This was my initial attempt at modifying the data, and there’s a lot missing. There’s no results at all for Tuesdays in 2019, and the counts for Sundays in 2017, Mondays in 2018, and Thursdays in 2020 were laughably low. What did I do wrong?

It turned out that the time spans I was using in the original search to aggregate my data were too broad for the results I was trying to get. I was doing a timechart with a span of 1 month to start, and then trying to get data down to the a granularity of weekday. That wasn’t going to work!

I’d caused data to go missing because I didn’t align the question I was trying to answer with the time span aggregation in my analysis.

Thankfully, it was a quick fix. I updated the initial time grouping to match my desired granularity of one day, and I was no longer missing data from my results!

Screenshot showing revised results for time spent listening by weekday and year

This is a case where an overly broad timespan aggregation, combined with a lack of consideration for my use case, caused data to go missing.

You make an error in your analysis process

How many of you have written a Splunk search with a conditional eval function and totally messed it up?

Screenshot of a Splunk search. Search: |inputlookup append=t concerthistoryparse.csv | eval show_length=case(info == “festival”, “28800”, info == “dj set”, “14400”, info == “concert”, “10800”)

In this case, I wrote a search to calculate the duration of music listening activities—specifically, calculating an estimated amount of time spent at a music festival, DJ set, or concert—in order to compare how much time I spent listening to music before I was sheltering in place with after.

I used a conditional “info == concert” to apply an estimated concert length of 3 hours, but no field-value pair of info=concert existed in my data. In fact, concerts had no info field at all. It wasn’t until I’d finished my search, combining 2 other datasets, that I realized a concert I’d attended in March was missing from the results.

Screenshot of full Splunk search and visualization showing time spent listening to music, going to shows, and listening to livestreams by month. March shows only livestreams and listening activity.

In order to prevent this data from going missing, I had to break my search down into smaller pieces, validating the accuracy of the results at each step against my expectations and knowledge of what the data should reflect. Eventually I realized that I’d caused data to go missing in my analysis process by making the assumption that an info=concert field existed in my data.

Same screenshot as previous image, but with a corrected search and March now shows one show and livestream and listening activity.

Ironically, this graph is still missing data because Last.fm failed to scrobble tracks from Spotify for several time periods in July and August.

What can you do about missing data?

If you have missing data in your analysis process, what can you do?

Optimize your searches and environment

If you’re processing large volumes of events, you can consider expanding limits for data, such as those for subsearches or timeouts for results. Default limits are the most common settings, and aren’t always something to adjust, but occasionally it makes sense to adjust the limits to suit your use cases if your architecture can handle it.

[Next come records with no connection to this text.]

(* ===== verification/Clnts.v ===== *)
(** * tester1/clnts.go, persister.go: clerks' ends and saved state

    A [Clnt] makes its ends to servers lazily and keeps them; the tester
    connects and disconnects it by enabling and disabling these ends.
    Go visits the map of ends in any order; the updates are to different
    ends, so the order of [map_to_list] is used.

    The second part is the persister.  Its byte slices are references
    into a heap of arrays, so that the copies [clone] makes matter. *)

From S2P Require Import Prelude LabRpc.

(** ** clnts.go *)

(** [srvs] is [None] for Go's [nil]: the client may reach every server. *)
Record Clnt := mkClnt {
  clnt_ends : gmap string string;    (* server -> name of the end *)
  clnt_srvs : option (list string)
}.

Definition makeClntTo (srvs : option (list string)) : Clnt := mkClnt ∅ srvs.

Definition Clnt__allowedL (clnt : Clnt) (server : string) : bool :=
  match clnt_srvs clnt with
  | None => true
  | Some srvs => existsb (λ n, bool_decide (n = server)) srvs
  end.

(** [name] is the draw of [Randstring(20)]. *)
Definition Clnt__makeEnd (clnt : Clnt) (rn : Network) (server name : string)
    : outcome (Clnt * Network * string) :=
  match clnt_ends clnt !! server with
  | Some e => Ret (clnt, rn, e)
  | None =>
      let! (rn1, _) := Network__MakeEnd rn name in
      let rn2 := Network__Connect rn1 name server in
      let rn3 := if Clnt__allowedL clnt server then Network__Enable rn2 name true
                 else Network__Enable rn2 name false in
      Ret (mkClnt (<[server := name]> (clnt_ends clnt)) (clnt_srvs clnt), rn3, name)
  end.

(** Enable or disable the ends that pass a test. *)
Definition enable_ends (rn : Network) (en : bool) (l : list (string * string))
    (test : string → bool) : Network :=
  foldl (λ rn '(server, name), if test server then Network__Enable rn name en else rn) rn l.

Definition Clnt__ConnectAll (clnt : Clnt) (rn : Network) : Clnt * Network :=
  (mkClnt (clnt_ends clnt) None,
   enable_ends rn true (map_to_list (clnt_ends clnt)) (λ _, true)).

Definition Clnt__ConnectTo (clnt : Clnt) (rn : Network) (srvs : option (list string))
    : Clnt * Network :=
  let clnt' := mkClnt (clnt_ends clnt) srvs in
  (clnt', enable_ends rn true (map_to_list (clnt_ends clnt)) (Clnt__allowedL clnt')).

Definition Clnt__Disconnect (clnt : Clnt) (rn : Network) (srv : string) : Clnt * Network :=
  (clnt, enable_ends rn false (map_to_list (clnt_ends clnt)) (λ s, bool_decide (s = srv))).

Definition Clnt__DisconnectAll (clnt : Clnt) (rn : Network) : Clnt * Network :=
  (mkClnt (clnt_ends clnt) (Some []),
   enable_ends rn false (map_to_list (clnt_ends clnt)) (λ _, true)).

Definition Clnt__remove (clnt : Clnt) (rn : Network) : outcome Network :=
  foldl (λ acc '(_, name), let! rn := acc in Network__DeleteEnd rn name) (Ret rn)
    (map_to_list (clnt_ends clnt)).

(** The collection of clients; [None] after [cleanup] has set it to nil. *)
Definition Clnts := option (gmap nat Clnt).

Definition makeClnts : Clnts := Some ∅.

Definition Clnts__makeEnd (rn : Network) (servername name : string)
    : outcome (Network * ClientEnd) :=
  let! (rn1, e) := Network__MakeEnd rn name in
  Ret (Network__Enable (Network__Connect rn1 name servername) name true, e).

(** Writing to a nil map panics. *)
Definition Clnts__MakeClientTo (clnts : Clnts) (id : nat) (srvs : option (list string))
    : outcome (Clnts * Clnt) :=
  let clnt := makeClntTo srvs in
  match clnts with
  | None => Panic
  | Some m => Ret (Some (<[id := clnt]> m), clnt)
  end.

Definition Clnts__MakeClient (clnts : Clnts) (id : nat) : outcome (Clnts * Clnt) :=
  Clnts__MakeClientTo clnts id None.

Definition Clnts__cleanup (clnts : Clnts) (rn : Network) : outcome (Clnts * Network) :=
  let! rn' := foldl (λ acc '(_, clnt), let! rn := acc in Clnt__remove clnt rn) (Ret rn)
                (match clnts with Some m => map_to_list m | None => [] end) in
  Ret (None, rn').

Definition Clnts__DeleteClient (clnts : Clnts) (rn : Network) (id : nat)
    : outcome (Clnts * Network) :=
  match clnts with
  | None => Ret (None, rn)
  | Some m =>
      match m !! id with
      | None => Ret (clnts, rn)
      | Some clnt => let! rn' := Clnt__remove clnt rn in Ret (Some (delete id m), rn')
      end
  end.

(** *** Lemmas *)

(** The ends of a client: known to the network, different, and connected
    to the server they are for. *)
Record clnt_wf (clnt : Clnt) (rn : Network) : Prop := {
  wf_known : ∀ server name, clnt_ends clnt !! server = Some name →
    is_Some (ends rn !! name) ∧ end_server rn name = Some server;
  wf_inj : ∀ s1 s2 name, clnt_ends clnt !! s1 = Some name → clnt_ends clnt !! s2 = Some name → s1 = s2
}.

(** No enabled end leads to a server the client may not reach. *)
Definition clnt_confined (clnt : Clnt) (rn : Network) : Prop :=
  ∀ server name, clnt_ends clnt !! server = Some name →
    end_enabled rn name = true → Clnt__allowedL clnt server = true.

Lemma enable_ends_spec rn en l test :
  let rn' := enable_ends rn en l test in
  ends rn' = ends rn ∧ connections rn' = connections rn ∧
  ∀ name, end_enabled rn' name =
    if existsb (λ '(s, n), test s && bool_decide (n = name)) l then en else end_enabled rn name.
Proof.
  revert rn. induction l as [|[s n] l IH]; intros rn; simpl; [done|].
  set (rn1 := if test s then _ else _). destruct (IH rn1) as (He & Hc & Hen).
  assert (ends rn1 = ends rn ∧ connections rn1 = connections rn) as [H1 H2]
    by (unfold rn1; by destruct (test s)).
  split_and!; [congruence..|]. intros name. rewrite Hen. destruct (existsb _ l); [by rewrite orb_true_r|].
  rewrite orb_false_r. unfold rn1, end_enabled. destruct (test s); simpl; [|done].
  case_bool_decide; [subst; by rewrite lookup_insert_eq|by rewrite lookup_insert_ne].
Qed.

More practically, make sure that you’re running efficient and precise analyses to make the most use of your data analysis environment. If you’re using Splunk, I again recommend Nick Mealy’s excellent .conf talk, Master Joining Datasets Without Using Join for guidance on optimizing your searches, as well as Martin Müller’s talk on the Splunk Job Inspector, featuring Clara Merriman for the .conf20 edition.

Normalize your data

You can normalize your data to make it easier to use, especially if you’re correlating common fields across many datasets. Use field names that are as accurate and descriptive as possible, but also names that are consistent across datasets.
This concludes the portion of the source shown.